Curiously enough it overlays with a structure that is an isomer of PCP plus a methylene linker. Sort of reminds me of desoxypipradol, so there is still some hope for it having activity. The wacky high LogP and single heteroatom (no metabolic handles) would suggest a compound of rather long duration.
I have to wonder how STP works... does it actually do 3d modelling behind the scenes or is it predicting binding off of strictly 2d structures? Maybe I will have to play with feeding chiral compounds into it and see what changes, if anything. I have a bad feeling that it is a simple machine learning type thing that takes a SMILES/2D structure and matches similarity versus certain known standard compounds. This would explain why it says
(by homology) on some results. Maybe it's doing prinicpal component analysis or something?
If you want a concerning demonstration on how STP is not as accurate as you'd like, loperamide seems to be a scaffold that it has a very hard time with. Lope itself is correctly identified as a mu-ligand, and as I understand it it is reasonably selective for that receptor. Now for some reason, STP says that it binds at 5-HT2b, Histamine H2, Adrenergic beta, SERT, Adrenergic alpha-1a, mu opioid, Dopamine D3, delta opioid, kappa opioid, sigma opioid, CYP2D6, tyrosine kinase TIE-2, Adrenergic alpha-2a, Adrenergic alpha-2b, Dopamine D4, Histamine H1, and Histamine H3, all with very high probability. Last I checked that's 16 extra targets predicted that don't actually factor into loperamide's activity at all.
Doing things like adding a 3-methyl (on the piperidine), or swapping dimethylamide to pyrrolidine amide, or substituting the
para-chlorine for another halogen or a methoxy, all things that should result in moderate changes in affinity at mu but very little else, don't help either. It just makes things even weirder.
This all seems to point to STP not doing anything too fancy and certainly not doing any actual modelling or docking simulations.

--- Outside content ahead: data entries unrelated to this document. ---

Lemma manifest_object_spec m obj h r h' :
  wf obj -> erase obj = JObject [] -> manifest_object m (Some obj) h = (r, h') ->
  stored obj r h h' (manifest_members m) (manifest_ok m).
Proof.
  intros Hw He H. unfold manifest_object in H. do 6 text_step H. loose_step H string_new_attempt.
  eapply put_made_loosely in H as (oz & lz & -> & Wz & Ez & Sz & Jz); [|done|done|lit|apply manifest_caps_loosely].
  exists oz, lz. do 3 (split; [done|]). split; [hsolve|]. intros [A [H1 H2 H3 H4 H5 H6]]. ample_fwd.
  rewrite Jz, J5, J4, J3, J2, J1, J0, J by first [split; [done|by destruct (transport m)]|done].
  unfold manifest_members. by destruct (transport m).
Qed.

Lemma manifest_depth m : jdepth (JObject (manifest_members m)) <= MCP_JSON_MAX_DEPTH.
Proof.
  unfold manifest_members, caps_members.
  destruct (name m), (version m), (description m), (author m), (license m), (repository m); done.
Qed.

(** The strings up to their terminator. *)
Definition trimmed (m : mcp_registry_manifest_t) : mcp_registry_manifest_t :=
  Manifest (cstr <$> name m) (cstr <$> version m) (cstr <$> description m) (cstr <$> author m) (cstr <$> license m)
    (cstr <$> repository m) (transport m) (has_tools m) (has_resources m) (has_prompts m).

Lemma manifest_of_members m : manifest_of (manifest_members m) = trimmed m.
Proof.
  unfold manifest_of, jtext_of, jcaps_of, manifest_members. rewrite !jlookup_jinsert, !jlookup_joset.
  destruct m as [n v d a l r t h1 h2 h3]. cbn [name version description author license repository transport].
  unfold trimmed, otext_json. cbn [name version description author license repository transport].
  repeat (rewrite bool_decide_false by done || rewrite bool_decide_true by done).
  destruct n, v, d, a, l, r, t; reflexivity.
Qed.

Lemma cleanup_spec m h r h' :
  mcp_registry_manifest_cleanup m h = (r, h') -> r = empty_manifest /\ hstep h h' (- manifest_blocks m).
Proof.
  intros H. unfold mcp_registry_manifest_cleanup in H.
  apply bind_inv in H as (u1 & h1 & E1 & H). apply bind_inv in H as (u2 & h2 & E2 & H).
  apply bind_inv in H as (u3 & h3 & E3 & H). apply bind_inv in H as (u4 & h4 & E4 & H).
  apply bind_inv in H as (u5 & h5 & E5 & H). apply bind_inv in H as (u6 & h6 & E6 & H).
  apply ret_inv in H as [-> ->]. apply free_text_hstep in E1, E2, E3, E4, E5, E6. split; [done|]. unfold manifest_blocks. hsolve.
Qed.

(** ** Claims *)

(** A manifest survives the text: with memory, a manifest whose strings
    are UTF-8 is printed, the text parses to the same manifest (strings up
    to their terminator, the transport and the three capability flags
    included), and cleaning up what was parsed leaves exactly the printed
    text allocated. *)
Theorem manifest_roundtrip m h :
  ample h -> manifest_ok m ->
  exists text h1 h2 h3,
    mcp_registry_manifest_serialize (Some m) h = (Some text, h1) /\ hstep h h1 1 /\
    mcp_registry_manifest_parse (Some text) h1 = ((MCP_OK, trimmed m), h2) /\
    mcp_registry_manifest_cleanup (trimmed m) h2 = (empty_manifest, h3) /\ hstep h h3 1.
Proof.
  intros A Hok. destruct (mcp_registry_manifest_serialize (Some m) h) as [out h1] eqn:E.
  cbn [mcp_registry_manifest_serialize] in E. apply bind_inv in E as (o0 & k1 & E0 & E).
  destruct (object_new_attempt _ _ _ E0) as [S0 Ho]. clear E0. destruct o0 as [obj|]; [|by destruct Ho].
  destruct Ho as [W0 E0]. apply bind_inv in E as (o0 & k2 & E1 & E).
  apply manifest_object_spec in E1 as (o & l & -> & W & El & S1 & J); [|done..]. ample_fwd. rewrite J in El by done.
  eapply print_root_spec in E as [S2 Hout]; [|done|done|apply manifest_depth]. destruct out as [text|]; [|done].
  exists text, h1. destruct (mcp_registry_manifest_parse (Some text) h1) as [[st m'] h2] eqn:E2.
  apply manifest_parse_spec in E2 as [S3 Hp]. ample_fwd. destruct Hp as [(-> & l' & Hl' & ->)|(_ & _ & Hno)];
    [done| |by destruct (Hno _ Hout)].
  rewrite <- (object_text_det _ _ _ Hout Hl'), manifest_of_members in *.
  destruct (mcp_registry_manifest_cleanup (trimmed m) h2) as [e h3] eqn:E4. exists h2, h3.
  destruct (cleanup_spec _ _ _ _ E4) as [-> S4]. split; [done|]. cbn [oblocks tblocks] in *. split; [hsolve|]. split; [done|]. split; [done|]. hsolve.
Qed.

(** ** Witnesses and findings *)

Definition sample_manifest : mcp_registry_manifest_t :=
  Manifest (Some (cs "files")) (Some (cs "1.2.3")) None (Some (cs "me")) None None MCP_TRANSPORT_KIND_SOCKET true false true.

Lemma manifest_roundtrip_witness :
  exists text h1 h2, mcp_registry_manifest_serialize (Some sample_manifest) fresh_heap = (Some text, h1) /\
    mcp_registry_manifest_parse (Some text) h1 = ((MCP_OK, sample_manifest), h2).
Proof.
  destruct (manifest_roundtrip sample_manifest fresh_heap) as (text & h1 & h2 & h3 & E1 & _ & E2 & _).
  - exact fresh_ample.
  - split; vm_compute; first [reflexivity|exact I].
  - exists text, h1, h2. split; [exact E1|exact E2].
Defined.

(** A manifest whose name could not be copied is reported as parsed. *)
Lemma name_lost_ok :
  exists m h', mcp_registry_manifest_parse (Some (js "{'name':'a'}")) (Heap (Nat.eqb 8) 0 0 false) = ((MCP_OK, m), h') /\ name m = None.
Proof. eexists _, _. split; vm_compute; reflexivity. Qed.

(** The version check asks for a digit and a dot, not for X.Y.Z. *)
Lemma loose_version : is_valid_version (Some (cs "1 is not a version.")) = true.
Proof. reflexivity. Qed.
(* ===== verification/Forms.v ===== *)
(** * Token requests (src/core/auth.c: url_encode and the request builders)

    The bodies of the four OAuth token requests: authorization code with a
    proof key, refresh, client credentials, and token exchange (RFC 8693).
    Each builder encodes its parameters into fresh buffers, computes the size
    of the body, prints it with [snprintf] and frees the buffers. *)
From S2P Require Import Prelude Heap Utf8 JsonValue UriTemplate UriExpand Loose.

Local Open Scope Z_scope.

(** ** Operations *)

Definition form_char (b : byte) : bytes :=
  let c := b2z b in
  if ((97 <=? c) && (c <=? 122)) || ((65 <=? c) && (c <=? 90)) || ((48 <=? c) && (c <=? 57)) ||
     Byte.eqb b "-" || Byte.eqb b "_" || Byte.eqb b "." || Byte.eqb b "~"
  then [b]
  else ["%"%byte; hex_char (Z.land (Z.shiftr c 4) 0x0F); hex_char (Z.land c 0x0F)].

Definition url_text (s : bytes) : bytes := flat_map form_char (cstr s).

(** [auth.c]'s [url_encode]: a fresh buffer of [3 * strlen + 1] bytes. *)
Definition form_encode (str : option bytes) : M (option bytes) :=
  match str with
  | None => ret None
  | Some s => ok <- xmalloc ;; ret (if ok : bool then Some (url_text s) else None)
  end.

Definition mcp_oauth_free_string (s : option bytes) : M unit :=
  match s with None => ret tt | Some _ => xfree false end.

Fixpoint encode_all (srcs : list (option bytes)) : M (list (option bytes)) :=
  match srcs with
  | [] => ret []
  | s :: srcs =>
      e <- form_encode s ;;
      es <- encode_all srcs ;;
      ret (e :: es)
  end.

Fixpoint free_all (es : list (option bytes)) : M unit :=
  match es with [] => ret tt | e :: es => mcp_oauth_free_string e ;; free_all es end.
(** ** Token exchange responses *)

Record mcp_oauth_token_exchange_response_t := ExchangeResponse {
  x_access_token : option bytes;
  x_issued_token_type : option bytes;
  x_token_type : option bytes;
  x_expires_in : option Z;
  x_refresh_token : option bytes;
  x_scope : option bytes;
}.

Definition no_exchange : mcp_oauth_token_exchange_response_t := ExchangeResponse None None None (Some 0) None None.

Definition mcp_oauth_token_exchange_response_cleanup (resp : mcp_oauth_token_exchange_response_t)
    : M mcp_oauth_token_exchange_response_t :=
  mcp_oauth_free_string (x_access_token resp) ;;
  mcp_oauth_free_string (x_issued_token_type resp) ;;
  mcp_oauth_free_string (x_token_type resp) ;;
  mcp_oauth_free_string (x_refresh_token resp) ;;
  mcp_oauth_free_string (x_scope resp) ;;
  ret no_exchange.

(** [mcp_json_destroy(root); cleanup(resp); return MCP_ERR_NOMEM]. *)
Definition exchange_nomem (root : option value) (resp : mcp_oauth_token_exchange_response_t)
    : M (mcp_status_t * mcp_oauth_token_exchange_response_t) :=
  builtin_destroy root ;;
  resp <- mcp_oauth_token_exchange_response_cleanup resp ;;
  ret (MCP_ERR_NOMEM, resp).

(** An optional member whose copy must succeed. *)
Definition dup_done (s r : option bytes) : bool := match s, r with Some _, None => false | _, _ => true end.

Definition mcp_oauth_token_exchange_response_parse (json_str : option bytes)
    : M (mcp_status_t * mcp_oauth_token_exchange_response_t) :=
  match json_str with
  | None => ret (MCP_ERR_INVALID_ARGUMENT, no_exchange)
  | Some _ =>
      root <- parse_object_root json_str ;;
      match root with
      | None => ret (MCP_ERR_PROTOCOL, no_exchange)
      | Some _ =>
          let str key := builtin_get_string (builtin_object_get root (Some key)) in
          match str (cs "access_token"), str (cs "issued_token_type"), str (cs "token_type") with
          | Some s_acc, Some s_iss, Some s_typ =>
              acc <- strdup (Some s_acc) ;;
              iss <- strdup (Some s_iss) ;;
              typ <- strdup (Some s_typ) ;;
              match acc, iss, typ with
              | Some _, Some _, Some _ =>
                  ref <- strdup (str (cs "refresh_token")) ;;
                  let resp := ExchangeResponse acc iss typ (read_expires root) ref None in
                  if negb (dup_done (str (cs "refresh_token")) ref) then exchange_nomem root resp else
                  scp <- strdup (str (cs "scope")) ;;
                  let resp := ExchangeResponse acc iss typ (read_expires root) ref scp in
                  if negb (dup_done (str (cs "scope")) scp) then exchange_nomem root resp else
                  builtin_destroy root ;;
                  ret (MCP_OK, resp)
              | _, _, _ => exchange_nomem root (ExchangeResponse acc iss typ (Some 0) None None)
              end
          | _, _, _ => builtin_destroy root ;; ret (MCP_ERR_PROTOCOL, no_exchange)
          end
      end
  end.

(** ** What a response says *)

Lemma strdup_good s h r h' :
  from_option good_string True s -> strdup s h = (r, h') ->
  hstep h h' (tblocks r) /\ (r = s \/ (is_Some s /\ r = None /\ ~ ample h)).
Proof.
  intros Hg H. destruct s as [s|]; cbn [strdup] in H.
  - apply bind_inv in H as (ok & h1 & E & H). apply ret_inv in H as [-> ->]. pose proof E as E'. apply xmalloc_hstep in E.
    destruct ok; (split; [done|]); [left; by rewrite (cstr_no_nul _ (proj1 Hg))|right].
    split; [by eexists|]. split; [done|]. intros A. by apply xmalloc_ample_inv in E'.
  - apply ret_inv in H as [-> ->]. split; [apply hstep_refl|by left].
Qed.

Definition jexpires (l : list (bytes * json)) : option Z :=
  match jlookup (cs "expires_in") l with
  | Some (JNumber d) => if dgeb d (double_of_Z 0) then cast_u32 d else Some 0
  | _ => Some 0
  end.

Lemma read_expires_meaning root l : wf root -> erase root = JObject l -> read_expires (Some root) = jexpires l.
Proof.
  intros Hw Hl. unfold read_expires, jexpires. rewrite <- (member_meaning root l (cs "expires_in") Hw Hl ltac:(lit)).
  by destruct (builtin_object_get _ _) as [[]|].
Qed.

Lemma member_text_good root l key : wf root -> erase root = JObject l -> good_string key -> from_option good_string True (jtext_of key l).
Proof. intros Hw Hl Hk. destruct (jtext_of key l) as [s|] eqn:E; [by eapply jtext_good|done]. Qed.

Definition token_of (l : list (bytes * json)) : mcp_oauth_token_response_t :=
  TokenResponse (jtext_of (cs "access_token") l) (jtext_of (cs "token_type") l) (jexpires l)
    (jtext_of (cs "refresh_token") l) (jtext_of (cs "scope") l).

Definition has_token (l : list (bytes * json)) : Prop :=
  is_Some (jtext_of (cs "access_token") l) /\ is_Some (jtext_of (cs "token_type") l).
Lemma copy_array_spec root l key h a h' :
  wf root -> erase root = JObject l -> good_string key -> copy_array (builtin_object_get (Some root) (Some key)) h = (a, h') ->
  hstep h h' (ablocks_of a) /\ (ample h -> a = jstrings key l).
Proof.
  intros Hw Hl Hk H. unfold jstrings. rewrite <- (member_meaning root l key Hw Hl Hk). unfold copy_array in H.
  pose proof (root_member_wf root l key) as Hm. destruct (builtin_object_get (Some root) (Some key)) as [[| | | |c vs|]|];
    cbn [builtin_type_of builtin_array_size] in H; try (apply ret_inv in H as [-> ->]; split; [apply hstep_refl|done]).
  specialize (Hm _ Hw Hl Hk eq_refl). apply wf_array in Hm as [_ Hall]. cbn [fmap option_fmap option_map erase].
  destruct vs as [|v vs].
  { cbn [length Nat.eqb] in H. apply ret_inv in H as [-> ->]. split; [apply hstep_refl|done]. }
  cbn [length Nat.eqb] in H. apply bind_inv in H as (ok & h1 & E & H). pose proof E as E'. apply xmalloc_hstep in E.
  destruct ok; cbn [negb] in H.
  - apply bind_inv in H as (us & h2 & E2 & H). apply (copy_items_rest c (v :: vs) []) in E2 as [S2 Ha]; [|done].
    apply ret_inv in H as [-> ->]. split; [cbn [ablocks_of]; hsolve|]. intros A. rewrite Ha by (by eapply ample_hstep).
    cbn [map]. by rewrite map_map.
  - apply ret_inv in H as [-> ->]. split; [done|]. intros A. by apply xmalloc_ample_inv in E'.
Qed.

(** ** What a document says *)

(** A document: the required members are there, and the redirect URIs are a
    non-empty array of strings. *)
Definition client_doc (l : list (bytes * json)) : Prop :=
  is_Some (jtext_of (cs "client_id") l) /\ is_Some (jtext_of (cs "client_name") l) /\
  exists us, jstrings (cs "redirect_uris") l = Some us /\ Forall is_Some us.

Definition client_of (l : list (bytes * json)) : mcp_oauth_client_metadata_t :=
  ClientMetadata (jtext_of (cs "client_id") l) (jtext_of (cs "client_name") l) (jtext_of (cs "client_uri") l)
    (jtext_of (cs "logo_uri") l) (jstrings (cs "redirect_uris") l) (jstrings (cs "grant_types") l)
    (jstrings (cs "response_types") l) (jtext_of (cs "token_endpoint_auth_method") l) (jtext_of (cs "jwks_uri") l).

(** What every run of the reader satisfies. *)
Definition client_post (text : bytes) (h : heap) (st : mcp_status_t) (m : mcp_oauth_client_metadata_t) (h' : heap) : Prop :=
  hstep h h' (client_blocks m) /\ (st <> MCP_OK -> m = no_client) /\
  (st = MCP_OK -> exists l, object_text text l /\ client_doc l) /\
  (ample h -> (st = MCP_OK /\ exists l, object_text text l /\ m = client_of l) \/
              (st = MCP_ERR_PROTOCOL /\ forall l, object_text text l -> ~ client_doc l)).

Lemma client_refused text l h st m h' :
  object_text text l -> ~ client_doc l -> st = MCP_ERR_PROTOCOL -> m = no_client -> hstep h h' 0 -> client_post text h st m h'.
Proof.
  intros Ht Hno -> -> Hs. split; [done|]. do 2 (split; [done|]). intros _. right. split; [done|].
  intros l' Hl'. by rewrite <- (object_text_det _ _ _ Ht Hl').
Qed.

Lemma client_nomem text h st m h' :
  ~ ample h -> st = MCP_ERR_NOMEM -> m = no_client -> hstep h h' 0 -> client_post text h st m h'.
Proof. intros Hna -> -> Hs. split; [done|]. by do 2 (split; [done|]). Qed.

(** Redirect URIs of which one is not a string. *)
Lemma redirects_bad l vs :
  jlookup (cs "redirect_uris") l = Some (JArray (map erase vs)) -> Exists (fun v => string_of (erase v) = None) vs -> ~ client_doc l.
Proof.
  intros Gr Hf (_ & _ & us & Hus & Hsome). unfold jstrings in Hus. rewrite Gr in Hus. destruct vs as [|v vs]; [done|].
  cbn [map] in Hus. injection Hus as <-.
  change (string_of (erase v) :: map string_of (map erase vs)) with (map string_of (map erase (v :: vs))) in Hsome.
  apply Exists_exists in Hf as (x & Hx & Hnone). rewrite map_map in Hsome. rewrite Forall_map in Hsome. rewrite Forall_forall in Hsome.
  specialize (Hsome x Hx). cbv beta in Hsome. rewrite Hnone in Hsome. by destruct Hsome.
Qed.

Ltac client_cost :=
  unfold client_blocks in *; cbn [client_id client_name client_uri logo_uri token_endpoint_auth_method client_jwks_uri
    redirect_uris grant_types response_types ablocks_of] in *.

Section reader.
Context (text : bytes) (root : value) (l : list (bytes * json)).
Context (Hw : wf root) (Hl : erase root = JObject l) (Ht : object_text text l).

(** The second half, after [cid] to [jwks] were copied from [h] on. *)
Lemma client_lists_spec cid nm uri logo meth jwks c vs h h6 st m h' :
  builtin_object_get (Some root) (Some (cs "redirect_uris")) = Some (VArray c vs) -> Forall wf vs ->
  jlookup (cs "redirect_uris") l = Some (JArray (map erase vs)) ->
  is_Some (jtext_of (cs "client_id") l) -> is_Some (jtext_of (cs "client_name") l) ->
  hstep h h6 (blocks root + client_blocks (ClientMetadata cid nm uri logo None None None meth jwks)) ->
  (ample h -> forall r g t, r = jstrings (cs "redirect_uris") l -> g = jstrings (cs "grant_types") l -> t = jstrings (cs "response_types") l ->
    ClientMetadata cid nm uri logo r g t meth jwks = client_of l) ->
  client_lists (Some root) (fun r g t => ClientMetadata cid nm uri logo r g t meth jwks) h6 = ((st, m), h') -> client_post text h st m h'.
Proof.
  intros Er Hall Gr Ji Jn S Hc H. unfold client_lists in H. cbv zeta in H. rewrite Er in H. cbn [builtin_array_size] in H.
  destruct vs as [|v vs].
  { cbn [length Nat.eqb] in H. apply client_fail_spec in H as (-> & -> & Sf). eapply (client_refused _ l); [done| |done|done|clear - S Sf; hsolve].
    intros (_ & _ & us & Hus & _). unfold jstrings in Hus. by rewrite Gr in Hus. }
  cbn [length Nat.eqb] in H. apply bind_inv in H as (ok & h7 & E7 & H). pose proof E7 as E7'. apply xmalloc_hstep in E7.
  destruct ok; cbn [negb] in H.
  2: { apply client_fail_spec in H as (-> & -> & Sf). apply client_nomem; [|done|done|clear - S E7 Sf; hsolve].
       intros A. apply xmalloc_ample_inv in E7'; [done|]. by eapply ample_hstep. }
  apply bind_inv in H as ([b us] & h8 & E8 & H). apply (copy_uris_rest c (v :: vs) []) in E8 as (S8 & Hf & Htr & Ha); [|done].
  cbn [eblocks foldr] in S8. destruct b.
  2: { apply client_fail_spec in H as (-> & -> & Sf). eapply (client_refused _ l); [done|by eapply redirects_bad; [|apply Hf]|done|done|].
       client_cost. clear - S E7 S8 Sf. hsolve. }
  clear Hf. specialize (Htr eq_refl).
  apply bind_inv in H as (g & h9 & E9 & H). apply (copy_array_spec root l) in E9 as [S9 Hg]; [|done|done|lit].
  apply bind_inv in H as (t & h10 & E10 & H). apply (copy_array_spec root l) in E10 as [S10 Hty]; [|done|done|lit].
  apply bind_inv in H as (u & h11 & E11 & H). apply builtin_destroy_hstep in E11. cbn [oblocks] in E11.
  apply ret_inv in H as [Hr ->]. apply pair_equal_spec in Hr as [-> ->].
  assert (jstrings (cs "redirect_uris") l = Some (map (fun v => string_of (erase v)) (v :: vs))) as Jr.
  { unfold jstrings. rewrite Gr. cbn [map]. by rewrite map_map. }
  split; [|split; [done|split]].
  - client_cost. clear - S E7 S8 S9 S10 E11. hsolve.
  - intros _. exists l. split; [done|]. do 2 (split; [done|]). eexists. split; [exact Jr|]. by rewrite Forall_map.
  - intros A. left. split; [done|]. exists l. split; [done|]. apply Hc; [done| | |]; ample_fwd; [by rewrite Jr, Ha|auto|auto].
Qed.
(* ===== verification/Apps.v ===== *)
(** * The Apps extension (src/apps/csp.c, src/apps/ui.c)

    Content security policies and HTML resources: the table of directives and
    its text, the [ui://] resource with its reader, the [_meta.ui] stamps on
    results and tools, and the mount handle with its callbacks. *)
From S2P Require Import Prelude Heap Utf8 Double JsonValue JsonParse JsonSerialize JsonApi Schema Message Validate Builders Initialize Session Registry RouteLaws Content Loose.

Local Open Scope Z_scope.

(** ** Content security policies *)

Definition kDirectives : list bytes := [cs "default-src"; cs "script-src"; cs "style-src"; cs "connect-src"].

(** The four slots, NULL or a string. *)
Record mcp_csp_t := Csp { sources : list (option bytes) }.

Definition csp_blocks (c : mcp_csp_t) : Z := 1 + foldr (fun s n => tblocks s + n) 0 (sources c).

Definition mcp_csp_default_deny_new : M (option mcp_csp_t) :=
  ok <- xmalloc ;;
  if negb ok then ret None else
  s <- strdup (Some (cs "'none'")) ;;
  match s with
  | None => xfree false ;; ret None
  | Some _ => ret (Some (Csp [s; None; None; None]))
  end.

Fixpoint free_sources (l : list (option bytes)) : M unit :=
  match l with [] => ret tt | s :: l => free_text s ;; free_sources l end.

Definition mcp_csp_destroy (csp : option mcp_csp_t) : M unit :=
  match csp with None => ret tt | Some c => free_sources (sources c) ;; xfree false end.

(** The loop that looks for the directive. *)
Fixpoint directive_index (directive : bytes) (ds : list bytes) : option nat :=
  match ds with
  | [] => None
  | d :: ds => if streq directive d then Some O else S <$> directive_index directive ds
  end.

(** The status and the table afterwards. *)
Definition mcp_csp_set (csp : option mcp_csp_t) (directive sources_or_null : option bytes) : M (mcp_status_t * option mcp_csp_t) :=
  match csp, directive with
  | Some c, Some directive =>
      match directive_index directive kDirectives with
      | None => ret (MCP_ERR_INVALID_ARGUMENT, csp)
      | Some idx =>
          let old := default None (sources c !! idx) in
          if bool_decide (cstr (default [] sources_or_null) = []) then
            free_text old ;; ret (MCP_OK, Some (Csp (<[idx := None]> (sources c))))
          else
            copy <- strdup sources_or_null ;;
            match copy with
            | None => ret (MCP_ERR_NOMEM, csp)
            | Some _ => free_text old ;; ret (MCP_OK, Some (Csp (<[idx := copy]> (sources c))))
            end
      end
  | _, _ => ret (MCP_ERR_INVALID_ARGUMENT, csp)
  end.

(** The first loop: what it adds to [total], and [count]. *)
Fixpoint csp_total (slots : list (bytes * option bytes)) : Z * Z :=
  match slots with
  | [] => (0, 0)
  | (d, s) :: slots =>
      let '(total, count) := csp_total slots in
      match s with
      | Some s => (Z.of_nat (length d) + 1 + Z.of_nat (length s) + 2 + total, count + 1)
      | None => (total, count)
      end
  end.
(* ===== verification/HttpText.v ===== *)
(** * The text of HTTP requests

    What a request is as text, independently of how it is scanned: a request
    line, header lines, an empty line and a body as long as the headers say.
    [mcp_http_parse_request] accepts these texts and, of the buffers without
    NUL bytes, oversized request lines, signed or repeated lengths, no others;
    what the client serializes is read back by it. *)
From S2P Require Import Prelude Heap Steps Double JsonValue JsonParse JsonGrammar JsonNumber JsonSerialize Message Builders RouteLaws MrtrState Loose Forms Http.

Local Open Scope Z_scope.

Lemma notin_app (x : byte) l k : x ∉ l -> x ∉ k -> x ∉ l ++ k.
Proof. intros Hl Hk [?|?]%elem_of_app; done. Qed.

(** ** Lines *)

Definition crlf_free (s : bytes) : Prop := find_crlf s = None.

Lemma find_crlf_cons b t : find_crlf (b :: t) = None -> find_crlf t = None.
Proof. cbn [find_crlf]. destruct (_ && _); [done|]. by destruct (find_crlf t). Qed.

Lemma find_crlf_app l r : crlf_free l -> find_crlf (l ++ CRLF ++ r) = Some (length l).
Proof.
  unfold crlf_free. induction l as [|b l IH]; intros Hl; [done|]. pose proof (find_crlf_cons _ _ Hl) as Hl'. specialize (IH Hl').
  cbn [app find_crlf length]. rewrite IH. cbn [find_crlf] in Hl. destruct (Byte.eqb b CR); cbn [andb] in *; [|done].
  destruct l as [|c l]; [done|]. cbn [app] in *. by destruct (Byte.eqb c LF).
Qed.
(** Repository a stays at c1; b moves from c2 to c3 at time 400. *)
Definition heads (t : Z) (k : string) : option string :=
  if String.eqb k "alice/a" then Some "c1"
  else if String.eqb k "alice/b" then Some (if t <? 400 then "c2" else "c3")
  else None.

(** A world at time 0 with nothing mirrored; every call takes 10. *)
Definition world_with (cancel : option Z)
    (listing : error + github.RepositoriesSearchResult) (broken : gset string)
  : sim.World :=
  sim.mkWorld 0 cancel 0 true ∅ listing heads 10 broken.

Definition world0 (cancel : option Z) : sim.World := world_with cancel two_repos ∅.

(** The transport fails for the mirror of a. *)
Definition broken_a : sim.World :=
  world_with None two_repos {["/go/src/github.com/alice/a"]}.

(** The search fails. *)
Definition unavailable : sim.World :=
  world_with None (inl (ErrorString "503 Service Unavailable")) ∅.

Definition fields (owner name : string) : Listed :=
  mkListed owner name
    ("https://github.com/" +:+ owner +:+ "/" +:+ name +:+ ".git")
    (owner +:+ "/" +:+ name) "main".

Definition branch_at (sha : string) : github.Branch :=
  github.mkBranch (Some (github.mkCommit (Some sha))).

Definition start (interval : string) (w : sim.World) : State sim.World :=
  mkState (New (opts interval)) w [].

(** Two repositories whose owner or name contains a slash. *)
Definition slash_owner : Repo :=
  mkRepo "a/b" "c" "https://host/one.git" "s1" "/go/src/github.com/a/b/c".

Definition slash_name (sha : string) : Repo :=
  mkRepo "b" "c/a" "https://host/two.git" sha "/go/src/github.com/b/c/a".

End scenario.

(** ** The configuration

    [config.New] fills a [Config] from the environment through
    [envconfig.Process] and then defaults the token user. The struct tags
    below are those of the source, spelled as they are there. [Process] is
    the loop of the library (kelseyhightower/envconfig), over the fields in
    the order of their declaration: look the variable up, fall back to the
    [default] tag, fail on a missing variable that is [required] and has no
    default, skip a missing variable otherwise, and store the value; the
    first failure ends the loop. The parsing of integers ([strconv.ParseInt]
    with base 0) is a parameter. *)
Module config.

Nagelfar, would you mind if I asked you to add this one to your methylphenidate analogs?
I think you'd need to track down a paper where it was synthesized and tested before it gets an official entry. I don't like putting words in other people's mouth - but if you look at the carefully curated pages Nagelfar's assembled, they are all backed by peer-reviewed data. (You will notice a definite lack of any STP guesstimates there!) That is, the compounds have actually been made and tested and had their binding affinities measured. That's part of why I find it so impressive and useful.
I would like to add that ring-substititions of the phenyl on these PCs seems to make them almost inactive, maybe substitutions makes these bulky compounds "too" bulky? ^^
Or it could just make the compounds different enough from a structural standpoint, decreasing the quality of matches to known actives, and reducing the probability thusly.